Some say it’s Sunday

I don’t quite know what happened to today. I woke up pretty early, did the Sunday crossword (on my iPad, which is nice if not quite the same as on paper), and the rest of the day is kind of a blur. Oh, I bought a couple of small oscillating fans, having thoroughly failed to get the air conditioner working again. I found an owner’s manual, which might even be the owner’s manual, but it didn’t suggest anything I could easily check that I haven’t already. (The filter is clean.)

This afternoon, with my semi-regular writing group, I penned this (also on the iPad):

High in orbit, out of range of most of the ground crew’s instrumentation, but near enough to keep the top floors of Central’s main offices in a perpetual semi-shade, the Candle sat tethered in dry-dock. If you wanted to, you could call it a ship, although there was nothing nautical about its design or function, and it held no crew beyond its on-board computer, and it ferried no passengers save one.
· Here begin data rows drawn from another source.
(** The pages of the page allocator in kilobytes, and the bytes of the heap's blocks. *)
Definition meminfo_text (total free used unused mapped : Z) : list Z :=
  codes "MemTotal: " ++ number 10 total ++ codes " kB" ++ [10] ++ codes "MemFree: " ++ number 10 free ++ codes " kB" ++ [10] ++
  codes "HeapUsed: " ++ number 10 used ++ codes " B" ++ [10] ++ codes "HeapFree: " ++ number 10 unused ++ codes " B" ++ [10] ++
  codes "HeapMapped: " ++ number 10 mapped ++ codes " B" ++ [10].
Lemma meminfo_reads s bs : procfs_ok s → let p := vpmm (kvmm (kern s)) in let h := kheap (ksched (kern s)) in
  0 ≤ total_pages p < 2 ^ 52 → 0 ≤ free_pages p < 2 ^ 52 → heap_repr h bs →
  reads s MeminfoNode (meminfo_text (4 * total_pages p) (4 * free_pages p) (sum_size (used bs)) (sum_size (frees bs)) (heap_current_end h - HEAP_START)).
Proof.
  intros Hs p h Ht Hf Hr. pose proof (heap_repr_wf _ _ Hr) as (Hok & Hg & _). pose proof (heap_repr_end_ok _ _ Hr) as [He _].
  pose proof (sum_size_bound _ _ _ Hok Hg) as Hb. unfold HEAP_MAX, HEAP_START, HEAP_SIZE_MAX in *.
  set (l := [inl (codes "MemTotal: "); inr (4 * total_pages p); inl (codes " kB" ++ [10] ++ codes "MemFree: "); inr (4 * free_pages p);
    inl (codes " kB" ++ [10] ++ codes "HeapUsed: "); inr (sum_size (used bs)); inl (codes " B" ++ [10] ++ codes "HeapFree: "); inr (sum_size (frees bs));
    inl (codes " B" ++ [10] ++ codes "HeapMapped: "); inr (heap_current_end h - HEAP_START); inl (codes " B" ++ [10])] : list (list Z + Z)).
  assert (concat (field_text <$> l) = meminfo_text (4 * total_pages p) (4 * free_pages p) (sum_size (used bs)) (sum_size (frees bs)) (heap_current_end h - HEAP_START)) as Et.
  { unfold l, meminfo_text. cbn [fmap list_fmap concat field_text]. by rewrite app_nil_r, <-!app_assoc. }
  unfold HEAP_START in *. rewrite <-Et. eapply generated_reads; [by cbn; unfold kget; rewrite (po_meminfo _ Hs)|done| | |].
  - unfold l. repeat constructor; cbn; unfold HEAP_START in *; lia.
  - cbn [call_generate]. unfold gen_meminfo. rewrite !kget_bind. fold p. unfold pmm_get_total_pages, pmm_get_free_pages, PAGE_SIZE.
    kbind (heap_Done _ s _ (kmalloc_get_stats_lemma _ _ Hr)). cbn [total_used total_free heap_mapped stats_of]. fold h. unfold l.
    rewrite !u64_small by lia. replace (total_pages p * 4096 / 1024) with (4 * total_pages p) by lia. by replace (free_pages p * 4096 / 1024) with (4 * free_pages p) by lia.
  - rewrite Et. unfold meminfo_text. rewrite !length_app. pose proof (number_length (4 * total_pages p) ltac:(lia)). pose proof (number_length (4 * free_pages p) ltac:(lia)).
    pose proof (number_length (sum_size (used bs)) ltac:(lia)). pose proof (number_length (sum_size (frees bs)) ltac:(lia)).
    pose proof (number_length (heap_current_end h - 0xFFFFFFFFC0000000) ltac:(lia)). cbn [length codes]. cbn. lia.
Qed.
End files.

(** ** The tree *)

(** The processes of [l] are the list of the kernel, their numbers fit their types and differ, and their parents exist. *)
Record described {B} (s : Procfs B) (l : list Z) : Prop := {
  de_list : plist (kern s) l;
  de_ok p x : p ∈ l → procs (kern s) !! p = Some x → status_ok x;
  de_unique p x q y : p ∈ l → q ∈ l → procs (kern s) !! p = Some x → procs (kern s) !! q = Some y →
    pstate x ≠ PROC_TERMINATED → pstate y ≠ PROC_TERMINATED → pid y = pid x → q = p;
  de_parent p x : p ∈ l → procs (kern s) !! p = Some x → parent x ≠ 0 → is_Some (procs (kern s) !! parent x);
  de_ppid p x : p ∈ l → procs (kern s) !! p = Some x → 0 ≤ ppid_of s x < 2 ^ 32;
}.

(** C35. The tree below /proc.  The root directory lists the two files and then every process that
    has not terminated, in the order of the kernel's list, as far as the caller has room;
    and each process, looked up by its decimal number and then by the name status, gives a
    file whose reads, at any offset and of any size, are the pieces of the text that has its
    number, its state, its parent's number, its group and its user and group identities.
    Nothing of this changes the system. *)
Theorem procfs_tree_correct {B} `{HeapBacking B} (s : Procfs B) l max : procfs_ok s → described s l → 0 ≤ max < 2 ^ 31 →
  (let es := take (Z.to_nat max) ([mkDirent (codes "meminfo") 2001 VFS_FILE; mkDirent (codes "uptime") 2002 VFS_FILE] ++ listed (procs (kern s)) l) in
   procfs_root_readdir max s = Done (Z.of_nat (length es), es) s) ∧
  ∀ p x, p ∈ l → procs (kern s) !! p = Some x → pstate x ≠ PROC_TERMINATED →
    ∃ d f s1 s2, procfs_root_lookup (number 10 (pid x)) s = Done (Some d) s1 ∧ procfs_pid_lookup d (codes "status") s1 = Done (Some f) s2 ∧
      psys s2 = psys s ∧ reads s2 f (status_text x (ppid_of s x)).
Proof.
  intros Hs Hd Hmax. split.
  - apply root_readdir_ok; [done|apply Hd| |done]. intros p x Hp Ex. apply (de_ok _ _ Hd p x Hp Ex).
  - intros p x Hp Ex Hst. apply (procfs_walk_lemma s l p x); [done|apply Hd|done|done|done|by eapply de_ok| |by eapply de_parent|by eapply de_ppid].
    intros q y Hq Ey Hy He. by eapply (de_unique s l Hd p x q y).
Qed.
This passenger you could have called anything you wanted, and no doubt the records of Central were full of its many official designations, but the one thing you would not have been tempted to call it, despite a passing (and unsettling) resemblance, was a man.
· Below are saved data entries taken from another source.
(* ===== verification/SysFile.v ===== *)
(** * System calls on files

    The handlers of [kernel/arch/x86_64/syscall.c] that pass a path or a descriptor to the virtual file system.  The state has the file
    system, the process that makes the call with its table of descriptors, and the memory of its address space, from which paths
    and buffers are read and into which results are stored.  The nodes of open files other than pipes are those of the
    file systems of [Vfs]; where a call goes on in the terminal or in a pipe, the result says so, and the models of these take over. *)
From S2P Require Import Prelude PageAlloc KHeap Path Ramfs Vfs Pipe Fd Process Exec.

Definition PATH_MAX : Z := 512.
Definition ENOENT : Z := 2.
Definition EBADF : Z := 9.
Definition ENOMEM : Z := 12.
Definition ENOTDIR : Z := 20.
Definition EINVAL : Z := 22.
Definition ESPIPE : Z := 29.
Definition ENOSYS : Z := 38.
Definition EPERM : Z := 1.
Definition FD_STDIN : Z := 0.
Definition FD_STDOUT : Z := 1.
Definition FD_STDERR : Z := 2.
Definition SIZEOF_VFSSTAT : Z := 40.
Definition SIZEOF_DIRENT : Z := 272.

(** The calling process, if there is one, with its table if it has one. *)
Record Sf (H : Type) : Type := mkCall { sfs : Fs H; sproc : option (Process * option (list FdEntry)); suser : UserMem }.
Arguments mkCall {H}.
Arguments sfs {H}.
Arguments sproc {H}.
Arguments suser {H}.
(** What is left of a call: nothing; a read or write of the terminal or of a pipe; or, after a write that returned -EPIPE, a signal to the process
    that called.  The end of a write to a pipe is [write_end] below. *)
Inductive Rest : Type :=
  | Ret (r : Z)
  | InTtyRead (buf_addr count : Z)
  | InTtyWrite (buf : list Z)
  | InPipeRead (pipe buf_addr count : Z)
  | InPipeWrite (pid pipe : Z) (buf : list Z)
  | Broken (pid : Z).

Definition set_cwd (v : list Z) (p : Process) : Process :=
  mkProc (pid p) (pgid p) (pstate p) (exit_status p) (main_thread p) (page_table p) (Process.fd_table p) (brk_current p) (brk_start p) v
    (uid p) (gid p) (Process.euid p) (Process.egid p) (Process.umask p) (sig p) (parent p) (pnext p).
Definition cred_of (p : Process) : Cred := mkCred (Process.euid p) (Process.egid p) (Process.umask p).

(** The string at an address of user memory; the fuel is the number of bytes of the memory. *)
Fixpoint user_cstring (fuel : nat) (a : Z) : K UserMem (list Z) :=
  match fuel with
  | O => kstuck
  | S fuel' =>
      c ← user_bytes a 1;
      if bool_decide (c = [0]) then mret [] else l ← user_cstring fuel' (u64 (a + 1)); mret (c ++ l)
  end.
(** A buffer up to its NUL. *)
Fixpoint upto_nul (l : list Z) : list Z := match l with [] => [] | c :: l' => if c =? 0 then [] else c :: upto_nul l' end.

Section sysfile.
Context {H : Type} `{KHeap H}.
(** The addresses of the nodes of devfs, the terminal as its node calls it, and what a stack buffer has before it is written. *)
Context (dev_null_node dev_zero_node dev_tty_node : Z) (tty_read : Z → K (Fs H) (Z * list Z)) (tty_write : list Z → K (Fs H) Z) (stack : list Z).
Implicit Types (s : Sf H).
Let vfs_resolve := vfs_resolve (H := H) dev_null_node dev_zero_node dev_tty_node.
Let vfs_open := vfs_open (H := H) dev_null_node dev_zero_node dev_tty_node.
Let vfs_stat := vfs_stat (H := H) dev_null_node dev_zero_node dev_tty_node.
Let vfs_mkdir := vfs_mkdir (H := H) dev_null_node dev_zero_node dev_tty_node.
Let vfs_readdir := vfs_readdir (H := H) dev_null_node dev_zero_node dev_tty_node.
Let vfs_unlink := vfs_unlink (H := H) dev_null_node dev_zero_node dev_tty_node.

Definition on_fs {A} (m : K (Fs H) A) : K (Sf H) A := zoom sfs (λ f s, mkCall f (sproc s) (suser s)) m.
Definition on_user {A} (m : K UserMem A) : K (Sf H) A := zoom suser (λ u s, mkCall (sfs s) (sproc s) u) m.
Definition proc_current : K (Sf H) (option Process) := kget (λ s, fst <$> sproc s).
Definition put_table (t : list FdEntry) : K (Sf H) unit :=
  kupd (λ s, p ← sproc s; Some (mkCall (sfs s) (Some (p.1, Some t)) (suser s))).
Definition put_proc (q : Process) : K (Sf H) unit := kupd (λ s, p ← sproc s; Some (mkCall (sfs s) (Some (q, p.2)) (suser s))).
Definition cred : K (Sf H) (option Cred) := p ← proc_current; mret (cred_of <$> p).

(** The error or the path. *)
Definition resolve_user_path (path_addr size : Z) : K (Sf H) (Z + list Z) :=
  if negb (user_ptr_valid path_addr 1) then mret (inl (- EINVAL)) else
  n ← kget (λ s, base.size (suser s));
  path ← on_user (user_cstring (S n) path_addr);
  p ← proc_current;
  let cwd := match p with Some p => cwd p | None => [SLASH] end in
  match path_normalize (Some cwd) (Some path) size (mkPathBuf stack 0) with
  | Done r b => mret (if r =? 0 then inr (upto_nul (out b)) else inl r)
  | _ => kstuck
  end.
(** The rest of a call that has a path, or its error. *)
Definition with_path {A} (path_addr : Z) (err : Z → A) (f : list Z → K (Sf H) A) : K (Sf H) A :=
  r ← resolve_user_path path_addr PATH_MAX;
  match r with inl e => mret (err e) | inr abs => f abs end.

(** The file of a descriptor, as the virtual file system takes it; [None] is the end of a pipe. *)
Definition vfile (f : Fd.VfsFile) : option Vfs.VfsFile :=
  match node f with
  | NoNode => Some (Vfs.mkFile 0 (offset f) (flags f))
  | OtherNode a => Some (Vfs.mkFile a (offset f) (flags f))
  | PipeEnd _ _ => None
  end.
(** Its new offset, in the table. *)
Definition put_file (t : list FdEntry) (fd : Z) (e : FdEntry) (f : option Vfs.VfsFile) : K (Sf H) unit :=
  match f with
  | None => mret tt
  | Some f =>
      t' ← kopt (λ _, zset t fd (mkEntry (Fd.mkFile (node (file e)) (foffset f) (fflags f)) (in_use e)));
      put_table t'
  end.

(** [vfs_write] and [vfs_read] of an entry: the pipe has an operation for its direction only. *)
Definition entry_write (n : Z) (t : list FdEntry) (fd : Z) (e : FdEntry) (buf : list Z) : K (Sf H) Rest :=
  match vfile (file e) with
  | Some f =>
      r ← on_fs (vfs_write tty_write (Some f) (Some buf));
      put_file t fd e r.2;;
      mret (if r.1 =? - EPIPE then Broken n else Ret r.1)
  | None =>
      if Z.land (flags (file e)) O_ACCMODE =? O_RDONLY then mret (Ret (- EINVAL)) else
      match node (file e) with PipeEnd a WriteEnd => mret (InPipeWrite n a buf) | _ => mret (Ret (- EINVAL)) end
  end.
Definition entry_read (t : list FdEntry) (fd : Z) (e : FdEntry) (buf_addr count : Z) : K (Sf H) Rest :=
  match vfile (file e) with
  | Some f =>
      r ← on_fs (vfs_read tty_read (Some f) false count);
      let '(n, bytes, f') := (r : Z * list Z * option Vfs.VfsFile) in
      on_user (user_put buf_addr bytes);; put_file t fd e f';; mret (Ret n)
  | None =>
      if Z.land (flags (file e)) O_ACCMODE =? O_WRONLY then mret (Ret (- EINVAL)) else
      match node (file e) with PipeEnd a ReadEnd => mret (InPipeRead a buf_addr count) | _ => mret (Ret (- EINVAL)) end
  end.

(** The table of the process, with NULL for no process and for no table. *)
Definition current_table : K (Sf H) (option (list FdEntry)) := kget (λ s, p ← sproc s; p.2).

Definition sys_write (fd buf_addr count : Z) : K (Sf H) Rest :=
  if negb (user_ptr_valid buf_addr count) then mret (Ret (- EINVAL)) else
  tab ← current_table;
  e ← match tab with Some t => kopt (λ _, fd_get t (i32 fd)) | None => mret None end;
  p ← proc_current;
  match tab, e, p with
  | Some t, Some e, Some p => buf ← on_user (user_bytes buf_addr (u32 count)); entry_write (pid p) t (i32 fd) e buf
  | _, _, _ =>
      if (fd =? FD_STDOUT) || (fd =? FD_STDERR) then buf ← on_user (user_bytes buf_addr (u32 count)); mret (InTtyWrite buf)
      else mret (Ret (- EBADF))
  end.
Definition sys_read (fd buf_addr count : Z) : K (Sf H) Rest :=
  if negb (user_ptr_valid buf_addr count) then mret (Ret (- EINVAL)) else
  tab ← current_table;
  match tab with
  | None => if fd =? FD_STDIN then mret (InTtyRead buf_addr (u32 count)) else mret (Ret (- ENOSYS))
  | Some t =>
      e ← kopt (λ _, fd_get t (i32 fd));
      match e with
      | Some e => entry_read t (i32 fd) e buf_addr (u32 count)
      | None => if fd =? FD_STDIN then mret (InTtyRead buf_addr (u32 count)) else mret (Ret (- EBADF))
      end
  end.
Definition sys_open (path_addr flags : Z) : K (Sf H) Z :=
  tab ← current_table;
  match tab with
  | None => mret (- ENOSYS)
  | Some t =>
      let '(fd, t1) := fd_alloc t in
      put_table t1;;
      if fd <? 0 then mret (- ENOMEM) else
      let failed (err : Z) : K (Sf H) Z := t2 ← kopt (λ _, fd_free t1 fd); put_table t2;; mret err in
      r ← resolve_user_path path_addr PATH_MAX;
      match r with
      | inl perr => failed perr
      | inr abs =>
          p ← cred;
          r ← on_fs (vfs_open p (Some abs) (u32 flags));
          let '(err, f) := (r : Z * option Vfs.VfsFile) in
          e ← kopt (λ _, zget t1 fd);
          match f with
          | Some f => t2 ← kopt (λ _, zset t1 fd (mkEntry (Fd.mkFile (OtherNode (fnode f)) (foffset f) (fflags f)) (in_use e))); put_table t2
          | None => mret tt
          end;;
          if negb (err =? 0) then failed err else mret fd
      end
  end.
Definition sys_lseek (fd off whence : Z) : K (Sf H) Z :=
  tab ← current_table;
  match tab with
  | None => mret (- ENOSYS)
  | Some t =>
      e ← kopt (λ _, fd_get t (i32 fd));
      match e with
      | None => mret (- EBADF)
      | Some e =>
          match vfile (file e) with
          | None => mret (- ESPIPE)
          | Some f => r ← on_fs (vfs_seek (Some f) (i64 off) (i32 whence)); put_file t (i32 fd) e r.2;; mret r.1
          end
      end
  end.
(** The fields of a [VfsStat] at an address of user memory; the padding between them is not written. *)
Definition put_stat (a : Z) (st : VfsStat) : K (Sf H) unit :=
  on_user (user_put a (le64 (st_inode st)));;
  on_user (user_put (a + 8) [st_type st]);;
  on_user (user_put (a + 16) (le64 (st_size st)));;
  on_user (user_put (a + 24) (le_bytes 4 (st_mode st)));;
  on_user (user_put (a + 28) (le_bytes 4 (st_uid st)));;
  on_user (user_put (a + 32) (le_bytes 4 (st_gid st))).
(** Pipes have zeros in their nodes, except for the type. *)
Definition sys_fstat (fd stat_addr : Z) : K (Sf H) Z :=
  tab ← current_table;
  match tab with
  | None => mret (- ENOSYS)
  | Some t =>
      if negb (user_ptr_valid stat_addr SIZEOF_VFSSTAT) then mret (- EINVAL) else
      e ← kopt (λ _, fd_get t (i32 fd));
      match e with
      | None => mret (- EBADF)
      | Some e =>
          match node (file e) with
          | NoNode => kstuck
          | PipeEnd _ _ => put_stat stat_addr (mkStat 0 VFS_PIPE 0 0 0 0);; mret 0
          | OtherNode a =>
              n ← on_fs (vnode a);
              put_stat stat_addr (mkStat (inode_num n) (ntype n) (nsize n) (nmode n) (nuid n) (ngid n));;
              mret 0
          end
      end
  end.
Definition sys_stat (path_addr stat_addr : Z) : K (Sf H) Z :=
  if negb (user_ptr_valid stat_addr SIZEOF_VFSSTAT) then mret (- EINVAL) else
  with_path path_addr id (λ abs,
    r ← on_fs (vfs_stat (Some abs));
    match r.2 with Some st => put_stat stat_addr st | None => mret tt end;;
    mret r.1).
Definition sys_mkdir (path_addr mode : Z) : K (Sf H) Z :=
  with_path path_addr id (λ abs, p ← cred; on_fs (vfs_mkdir p (Some abs) (u32 mode))).
(** The entries of a listing, each with the 256 bytes of its name, its inode and its type. *)
Fixpoint put_dirents (a : Z) (l : list VfsDirEntry) : K (Sf H) unit :=
  match l with
  | [] => mret tt
  | e :: l' =>
      on_user (user_put a (take 255 (de_name e ++ replicate 255 0) ++ [0]));;
      on_user (user_put (a + 256) (le64 (de_inode e)));;
      on_user (user_put (a + 264) [de_type e]);;
      put_dirents (a + SIZEOF_DIRENT) l'
  end.
Definition sys_readdir (path_addr entries_addr max : Z) : K (Sf H) Z :=
  if (0 <? max) && negb (user_ptr_valid entries_addr (u64 (max * SIZEOF_DIRENT))) then mret (- EINVAL) else
  with_path path_addr id (λ abs,
    if entries_addr =? 0 then mret (- EINVAL) else
    r ← on_fs (vfs_readdir (Some abs) (u32 max));
    put_dirents entries_addr r.2;;
    mret r.1).
Definition sys_unlink (path_addr : Z) : K (Sf H) Z :=
  with_path path_addr id (λ abs, p ← cred; on_fs (vfs_unlink p (Some abs))).

Definition sys_chdir (path_addr : Z) : K (Sf H) Z :=
  p ← proc_current;
  match p with
  | None => mret (- ENOSYS)
  | Some p =>
      with_path path_addr id (λ abs,
        a ← on_fs (vfs_resolve (Some abs));
        if a =? 0 then mret (- ENOENT) else
        n ← on_fs (vnode a);
        if negb (ntype n =? VFS_DIRECTORY) then mret (- ENOTDIR) else
        put_proc (set_cwd abs p);;
        mret 0)
  end.
(** [strncpy] fills the buffer with NULs. *)
Definition sys_getcwd (buf_addr size : Z) : K (Sf H) Z :=
  p ← proc_current;
  match p with
  | None => mret (- ENOSYS)
  | Some p =>
      if negb (user_ptr_valid buf_addr size) then mret (- EINVAL) else
      let cwd_len := Z.of_nat (length (cwd p)) + 1 in
      if size <? cwd_len then mret (- EINVAL) else
      on_user (user_put buf_addr (cwd p ++ replicate (Z.to_nat (size - Z.of_nat (length (cwd p)))) 0));;
      mret 0
  end.
Definition sys_chmod (path_addr mode : Z) : K (Sf H) Z :=
  with_path path_addr id (λ abs,
    a ← on_fs (vfs_resolve (Some abs));
    if a =? 0 then mret (- ENOENT) else
    p ← proc_current;
    match p with
    | None => mret (- ENOSYS)
    | Some p =>
        n ← on_fs (vnode a);
        if negb (Process.euid p =? 0) && negb (Process.euid p =? nuid n) then mret (- EPERM) else
        on_fs (upd_vnode a (set_nmode (Z.land (u32 mode) 0xFFF)));;
        mret 0
    end).
Definition sys_chown (path_addr new_uid new_gid : Z) : K (Sf H) Z :=
  with_path path_addr id (λ abs,
    a ← on_fs (vfs_resolve (Some abs));
    if a =? 0 then mret (- ENOENT) else
    p ← proc_current;
    match p with
    | None => mret (- ENOSYS)
    | Some p =>
        if negb (Process.euid p =? 0) then mret (- EPERM) else
        on_fs (upd_vnode a (λ n, set_nowner (if u32 new_uid =? 2 ^ 32 - 1 then nuid n else u32 new_uid)
          (if u32 new_gid =? 2 ^ 32 - 1 then ngid n else u32 new_gid) n));;
        mret 0
    end).
End sysfile.

(** The end of [sys_write], with the result of the write and the process that called. *)
Definition write_end {H P} `{KHeap H} `{PageAlloc P} (n r : Z) : K (Kern H P) Z :=
  (if r =? - EPIPE then sig_send n SIGPIPE;; mret tt else mret tt);;
  mret r.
Lopez had been a man once. Buried beneath pages of schematics, Army blueprints bequeathed to Central in that moment when the project first seemed to turn sour, you would have discovered not only his name and vital statistics — age, height and weight, hair and eye color — but also the rank and serial number he had held before being volunteered for the project, and long before the Candle had ever taken flight.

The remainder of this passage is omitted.